Educação ou Ensino?

Professores e responsáveis por estudantes, há algum tempo, debatem-se entre o falso paradoxo criado em torno dos termos Educação e Ensino. De ambos os lados encontram-se variadas razões com a intenção de separar o que seria tarefa do professor e o que caberia à família. A dicotomia não se sustenta, a menos que desejemos conscientemente incitar as crianças, adolescentes e jovens à esquizofrenia que separa a vida ética do conhecimento adquirido.

O desenvolvimento da personalidade sadia deve-se à prática de hábitos socialmente aceitáveis  aprendidos nas interações humanas. A maneira como o professor aborda o estudante, sua forma de selecionar conteúdos, seu jeito de avaliar e de resolver os conflitos em sala de aula não envolvem apenas o cognitivo, revelam sobretudo seu posicionamento ideológico e sua forma de ler o mundo. Na sala de aula, cognição e afeto complementam-se. O professor trabalha com pessoas, e pessoas educam-se a cada encontro. É impossível estabelecer o limite entre educação e ensino. Onde começa o ensino e onde termina a educação?

Distinguimo-nos dos outros seres  pela racionalidade, pela linguagem, pela relacionalidade, pelo viver ético, pela cultura e ainda por outras dimensões especificamente humanas. De fato, as descobertas e as invenções possibilitaram-nos conquistar uma vida com maior qualidade, demonstrando-nos capazes de ir para muito além do instinto. Tornamo-nos humanos à medida em que nos desafiamos a melhorar o ambiente em que vivemos, acumulamos saberes que nos permitem curar doenças, evitar catástrofes ambientais e projetar edifícios majestosos. Nenhuma pessoa em condições mentais saudáveis ousaria dizer que o conhecimento seja insignificante.

Por outro lado, não se constitui em bem de menor valor a preocupação que herdamos dos gregos em estabelecer um modus vivendi ético. Habitamos um mesmo espaço, temos sonhos a construir (individuais e coletivos), temos também arestas a aparar, a fim de que os mais fortes não dominem explorando os mais fracos. O homem é bom e mau ao mesmo tempo. Trazemos em nós os traços da generosidade, mas também a insistente febre da ganância que ousa a cada pouco tomar de chofre nossa mente e nosso coração, empurrando-nos em busca do vil metal, ainda que o preço por isso seja o sangue de uma ou mais pessoas.
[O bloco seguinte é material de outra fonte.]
(** X10.  Given tiles with distinct partition indices that are all
    GeoTIFF images, and a merge of their datasets (in the order of the
    tiles) that succeeds, [merge_dem_partitions] returns the key with the
    mosaic written under a profile whose height, width and transform are
    those of the mosaic and whose data type, nodata value, band count and
    reference system are those of the first tile; afterwards none of its
    temporary files exists and every other path is as before. *)
Theorem merge_dem_partitions_success (tmp key : string)
    (partitions : list (string * Z * Bytes)) (datasets : list Dataset)
    (dems_0 : Dataset) (mosaic : Array) (transform : Affine) (fs : FS) :
  NoDup partitions.*1.*2 ->
  Forall2 (fun p d => dataset_of p.2 = Some d) partitions datasets ->
  head datasets = Some dems_0 ->
  merge datasets = Ok (mosaic, transform) ->
  exists fs' profile,
    merge_dem_partitions merge tmp key partitions fs
      = (fs', Ok (key, GTiff profile mosaic)) /\
    profile !! "height" = Some (MInt (shape mosaic).1.2) /\
    profile !! "width" = Some (MInt (shape mosaic).2) /\
    profile !! "transform" = Some (MTransform transform) /\
    (forall k, k ∈ ["dtype"; "nodata"; "count"; "crs"] ->
               profile !! k = meta dems_0 !! k) /\
    (forall f, fs' !! f =
       if decide (f ∈ dem_merged_file tmp ::
                      (dem_part_file tmp <$> partitions.*1.*2))
       then None else fs !! f).
Proof.
  intros Hnd Hall Hhead Hmerge.
  set (name := fun p : string * Z * Bytes => dem_part_file tmp p.1.2).
  set (data := fun p : string * Z * Bytes => p.2).
  assert (name <$> partitions = dem_part_file tmp <$> partitions.*1.*2) as Hnames.
  { by rewrite <- !list_fmap_compose. }
  assert (NoDup (name <$> partitions)) as Hndn.
  { rewrite Hnames. apply NoDup_fmap_2; [apply dem_part_file_inj | done]. }
  unfold merge_dem_partitions.
  rewrite bind_run.
  rewrite (for_acc_run _ _ (fun m p => <[name p := data p]> m)
             (fun files p => files ++ [name p]))
    by (by intros acc [[fp i] dem] s).
  rewrite foldl_snoc_names, app_nil_l.
  set (fs1 := foldl _ fs partitions).
  rewrite bind_run,
    (comprehension_rasterio_open_run _ fs1 datasets
       (staged_datasets name data partitions fs datasets Hndn Hall)).
  rewrite bind_run. unfold lift at 1. rewrite Hmerge.
  rewrite bind_run. unfold lift at 1.
  destruct datasets as [|d ds]; [done|]. simpl in Hhead. simplify_eq.
  cbn [first]. rewrite bind_run. unfold rio_write, write_file at 1.
  rewrite bind_run. unfold read_file at 1. rewrite lookup_insert_eq.
  rewrite bind_run. unfold merge_dem_cleanup.
  rewrite bind_run, swallow_remove_run, for_each_swallow_remove_run.
  unfold ret. eexists _, _. split; [reflexivity|].
  unfold update. repeat split.
  - apply lookup_union_Some_l. by simplify_map_eq.
  - apply lookup_union_Some_l. by simplify_map_eq.
  - apply lookup_union_Some_l. by simplify_map_eq.
  - intros k Hk. apply lookup_union_r.
    repeat (apply elem_of_cons in Hk as [->|Hk]; [by simplify_map_eq|]).
    by apply elem_of_nil in Hk.
  - intros f. cbn [fst]. rewrite lookup_removed, Hnames.
    fold (dem_merged_file tmp).
    destruct (decide (f ∈ dem_part_file tmp <$> partitions.*1.*2)) as [Hin|Hout].
    + rewrite decide_True; [done|]. by right.
    + destruct (decide (f = dem_merged_file tmp)) as [->|Hne].
      * rewrite decide_True by by left. by rewrite lookup_delete_eq.
      * rewrite decide_False by (by intros [?|?]%elem_of_cons).
        rewrite lookup_delete_ne, lookup_insert_ne by done.
        apply lookup_staged_other. by rewrite Hnames.
Qed.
Se o ensino prepara a mente para conhecer, a educação prepara o coração para  forjar o homem em sua plenitude. Imaginar que aos educadores cabe apenas a transmissão de conhecimento e aos responsáveis pelos estudantes a educação da personalidade quando menos podemos dizer trata-se de um autoengano para não nos perdermos na falta de misericórdia e elencarmos essa forma de pensar no rol das tantas formas de estupidez e ignorâncias que geramos desde o final do século XX.

Retirar da escola a tarefa de ajudar a formar a pessoa em seus valores é pedir que a escola prepare autômatos, “Franksteins”, seres sem sensibilidade, sem consciência crítica e sem atitude. Nada mais é do que pedir aos professores que atinjam apenas a superfície, deixando o profundo da existência intocável. Isso, obviamente, não significa que os pais e responsáveis deixem de lado suas primordial tarefa de orientar os filhos. Não é apenas um direito, mas um dever dos adultos para com toda a civilização proporcionar ambiente saudável e harmonioso de crescimento, aprendizagem e afeto para as crianças e jovens.
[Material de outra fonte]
(** X30 (connect, internalConnect): connect() to a configured address, in
    any reachable state, starts from a clean slate except for the backoff:
    the reconnect and heartbeat timers of the previous connection are
    cancelled (both variables are null and no such timer is pending), the
    explicit-disconnect flag is cleared, automatic reconnection is what the
    options say (on by default), the options are recorded, and the new
    socket, with the joined address and the protocols of the options, is
    the current one; the reconnect attempt counter and the outbound queue
    are what they were, and no timer is added. *)
Theorem connect_cancels_timers_keeps_backoff (w : World) (o : ConnectOptions) :
  let url := Url.connectUrl (env (host w)) (path o) in
  reachable w ->
  realHost (host w) (path o) = true ->
  ctorThrows (host w) url = false ->
  let w' := exec (connect o) w in
  reconnectTimer w' = None /\ heartbeatTimer w' = None
  /\ pending isReconnect w' = [] /\ pending isHeartbeat w' = []
  /\ (forall t, t ∈ timers w' -> t ∈ timers w)
  /\ explicitlyDisconnected w' = false
  /\ shouldReconnect w' = match autoReconnect o with Some b => b | None => true end
  /\ connectOptions w' = o
  /\ reconnectAttempt w' = reconnectAttempt w
  /\ outboundQueue w' = outboundQueue w
  /\ state w' = Connecting
  /\ ws w' = Some (length (sockets w))
  /\ sockets w' !! length (sockets w) = Some (freshSocket url (protocols o)).
Proof.
  cbv zeta. intros Hreach Hr Ht.
  assert (Hi : Inv (exec (connect o) w)).
  { apply (step_inv (Connect o)), reachable_inv, Hreach. }
  destruct (connect_real o w Hr Ht) as (C1&C2&C3&C4&C5&C6&C7&C8&C9&C10&C11&C12&C13).
  split; [exact C4|]. split; [exact C5|].
  split; [apply pending_reconnect_none; assumption|].
  split; [apply pending_heartbeat_none; assumption|].
  repeat split; assumption.
Qed.

Lemma connect_cancels_timers_keeps_backoff_witness :
  let w := run [Connect Examples.wsPath; TransportError 0; Fire 1; TransportOpen 1;
                TransportClose 1 1006 "" false; Send (MString "a")]
               (init Examples.online) in
  let o := {| path := Some "/play"; protocols := Some "v1"; autoReconnect := None |} in
  let w' := exec (connect o) w in
  reconnectTimer w' = None /\ heartbeatTimer w' = None
  /\ pending isReconnect w' = [] /\ pending isHeartbeat w' = []
  /\ (forall t, t ∈ timers w' -> t ∈ timers w)
  /\ explicitlyDisconnected w' = false
  /\ shouldReconnect w' = match autoReconnect o with Some b => b | None => true end
  /\ connectOptions w' = o
  /\ reconnectAttempt w' = reconnectAttempt w
  /\ outboundQueue w' = outboundQueue w
  /\ state w' = Connecting
  /\ ws w' = Some (length (sockets w))
  /\ sockets w' !! length (sockets w)
     = Some (freshSocket (Url.connectUrl (env (host w)) (path o)) (protocols o)).
Proof.
  cbv zeta.
  apply (connect_cancels_timers_keeps_backoff
           (run [Connect Examples.wsPath; TransportError 0; Fire 1; TransportOpen 1;
                 TransportClose 1 1006 "" false; Send (MString "a")]
                (init Examples.online))
           {| path := Some "/play"; protocols := Some "v1"; autoReconnect := None |}).
  - eexists _, _. reflexivity.
  - vm_compute. reflexivity.
  - reflexivity.
Defined.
Não há oposição –senão aquelas de terminologia- entre educação e ensino. O professor educa enquanto ensina e os pais ensinam enquanto educam. Querer separá-los é coisa de equivocados. Nem sempre é o professor que ensina e nem sempre são os pais que educam. Caso desejemos, de fato, uma sociedade mais transparente, uma pessoa mais centrada e um mundo com menos muros, urge que sejamos os primeiros a derrubar barreiras como essa insistente mania de atribuir uns aos outros os desastres e a nós mesmos os sucessos. Gusdorf escreveu em Professores para quê?:“ A obra fundamental do homem é ele mesmo, e as realizações exteriores são apenas confirmações dessa obra-prima fundamental que para o homem digno desse nome é a edificação de si mesmo.” Tenho para mim que, enquanto não abrirmos mão desses castelos nos quais nos entrincheiramos em autodefesa de nossas pequenas vaidades e vontades não estaremos maduros suficientemente para legar aos mais jovens um futuro de possibilidades que contemplem a tolerância, o respeito, a colaboração e o cuidado dos mais frágeis e do mundo como um todo. Educação é ensino e ensino não existe sem educação.